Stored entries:
- Opening Delimiter -
(* ===== verification/SemverVersion.v ===== *)
(** Semantic version order: [parseSemver] and [compareSemver] of
    internal/policy/osvmatch.go. *)

From stdpp Require Import base list strings.
From Stdlib Require Import ZArith Lia Ascii.
From S2P Require Import Prelude GoStrings.

Record semverVersion := SemverVersion {
  release : list Z;
  pre : list string;
}.

(** [None] is the Go value with [ok] false. *)
Definition parseSemver (v : string) : option semverVersion :=
  let s := TrimPrefix (TrimSpace v) "v" in
  let s := match cut_byte "+" s with Some (a, _) => a | None => s end in
  let '(s, pre) :=
    match cut_byte "-" s with
    | Some (a, rest) => (a, if (rest =? "")%string then [] else Split "." rest)
    | None => (s, [])
    end in
  if (s =? "")%string then None
  else rel ← mapM atoi_opt (Split "." s); Some (SemverVersion rel pre).

(** Missing segments count as 0. *)
Definition compareInts : list Z -> list Z -> Z := cmp_pad compareInt 0.

(** Numeric identifiers below alphanumeric ones. *)
Definition comparePreIdent (a b : string) : Z :=
  match atoi_opt a, atoi_opt b with
  | Some na, Some nb => compareInt na nb
  | Some _, None => -1
  | None, Some _ => 1
  | None, None => Compare a b
  end.

(** The loop over the identifiers both prereleases have, then the number of
    identifiers: both have lost as many when the loop ends. *)
Fixpoint comparePre (a b : list string) : Z :=
  match a, b with
  | x :: a', y :: b' => then_cmp (comparePreIdent x y) (comparePre a' b')
  | _, _ => compareInt (Z.of_nat (length a)) (Z.of_nat (length b))
  end.

Definition semver_cmp (pa pb : semverVersion) : Z :=
  then_cmp (compareInts (release pa) (release pb))
    (match pre pa, pre pb with
     | [], [] => 0
     | [], _ => 1
     | _, [] => -1
     | _, _ => comparePre (pre pa) (pre pb)
     end).

Definition compareSemver (a b : string) : option Z :=
  match parseSemver a, parseSemver b with
  | Some pa, Some pb => Some (semver_cmp pa pb)
  | _, _ => None
  end.

Example semver_ex1 : compareSemver "1.2.3-rc.1" "v1.2.3" = Some (-1).
Proof. reflexivity. Qed.
Example semver_ex2 : compareSemver "1.2" "1.2.0+build5" = Some 0.
Proof. reflexivity. Qed.
Example semver_ex3 : compareSemver "1.0.0-2" "1.0.0-alpha" = Some (-1).
Proof. reflexivity. Qed.

(** * It is an order *)

Definition ident_key (s : string) : Z + string :=
  match atoi_opt s with Some n => inl n | None => inr s end.

Definition sum_cmp (x y : Z + string) : Z :=
  match x, y with
  | inl a, inl b => compareInt a b
  | inl _, inr _ => -1
  | inr _, inl _ => 1
  | inr a, inr b => Compare a b
  end.

#[global] Instance sum_cmp_comparator : Comparator sum_cmp.
Proof.
  split.
  - intros [a|a] [b|b]; simpl; try done; [apply (cmp_anti compareInt)|apply (cmp_anti Compare)].
  - intros [a|a] [b|b] [c|c]; simpl; try lia;
      [apply (cmp_trans compareInt)|apply (cmp_trans Compare)].
Qed.

#[global] Instance sum_cmp_signed : SignedComparator sum_cmp.
Proof.
  intros [a|a] [b|b]; simpl; unfold sign_ok; try lia;
    [apply (cmp_sign compareInt)|apply (cmp_sign Compare)].
Qed.

Lemma comparePreIdent_key a b : comparePreIdent a b = on_key ident_key sum_cmp a b.
Proof. unfold comparePreIdent, on_key, ident_key. by destruct (atoi_opt a), (atoi_opt b). Qed.

#[global] Instance comparePreIdent_comparator : Comparator comparePreIdent.
Proof.
  split; intros *; rewrite !comparePreIdent_key.
  - apply (cmp_anti (on_key ident_key sum_cmp)).
  - apply (cmp_trans (on_key ident_key sum_cmp)).
Qed.

#[global] Instance comparePreIdent_signed : SignedComparator comparePreIdent.
Proof. intros a b. rewrite comparePreIdent_key. apply (cmp_sign (on_key ident_key sum_cmp)). Qed.

#[global] Instance comparePre_comparator : Comparator comparePre.
Proof.
  split.
  - intros a. induction a as [|x a IH]; intros [|y b]; simpl; try done;
      try (case_int (Z.of_nat (S (length b))) 0; lia).
    by rewrite IH, (cmp_anti comparePreIdent x y), then_cmp_opp.
  - intros a. induction a as [|x a IH]; intros [|y b] [|z c]; simpl;
      rewrite ?compareInt_le; try lia. apply (then_cmp_trans comparePreIdent). apply IH.
Qed.

#[global] Instance comparePre_signed : SignedComparator comparePre.
Proof.
  intros a. induction a as [|x a IH]; intros [|y b]; simpl; try apply (cmp_sign compareInt).
  apply then_cmp_sign; [apply (cmp_sign comparePreIdent)|done].
Qed.

(** No prerelease is above every prerelease. *)
Definition pre_cmp (a b : list string) : Z :=
  match a, b with
  | [], [] => 0
  | [], _ => 1
  | _, [] => -1
  | _, _ => comparePre a b
  end.

#[global] Instance pre_cmp_comparator : Comparator pre_cmp.
Proof.
  split.
  - intros [|x a] [|y b]; try done. apply (cmp_anti comparePre).
  - intros [|x a] [|y b] [|z c]; unfold pre_cmp; try lia. apply (cmp_trans comparePre).
Qed.

#[global] Instance pre_cmp_signed : SignedComparator pre_cmp.
Proof. intros [|x a] [|y b]; unfold pre_cmp, sign_ok; try lia. apply (cmp_sign comparePre). Qed.

Lemma semver_cmp_lex a b : semver_cmp a b = lex (on_key release compareInts) (on_key pre pre_cmp) a b.
Proof. done. Qed.

#[export] Instance semver_scheme : VersionScheme compareSemver.
Proof.
  refine {| vs_parse := parseSemver;
            vs_cmp := lex (on_key release compareInts) (on_key pre pre_cmp) |};
    [unfold compareInts; apply _..|].
  intros a b. unfold compareSemver. by destruct (parseSemver a), (parseSemver b).
Defined.

(** A prerelease is below the release it precedes, whatever its
    identifiers: a version with a non-empty prerelease compares as -1 to any
    version of the same release numbers without one. *)
Theorem prerelease_below_release a b pa pb :
  parseSemver a = Some pa -> parseSemver b = Some pb ->
  compareInts (release pa) (release pb) = 0 -> pre pa <> [] -> pre pb = [] ->
  compareSemver a b = Some (-1).
Proof.
  intros Ha Hb Hr Hpa Hpb. unfold compareSemver. rewrite Ha, Hb. unfold semver_cmp.
  rewrite Hr, Hpb, then_cmp_0. by destruct (pre pa).
Qed.

Lemma prerelease_below_release_witness : compareSemver "1.2.0-rc.1" "v1.2" = Some (-1).
Proof.
  eapply prerelease_below_release; [vm_compute; reflexivity|vm_compute; reflexivity|reflexivity| |reflexivity].
  discriminate.
Defined.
- Closing Delimiter -
◆ **Exercise**
Provide only the number of lines in the entries that hold the word "Definition".

◆ **Output of the exercise**
8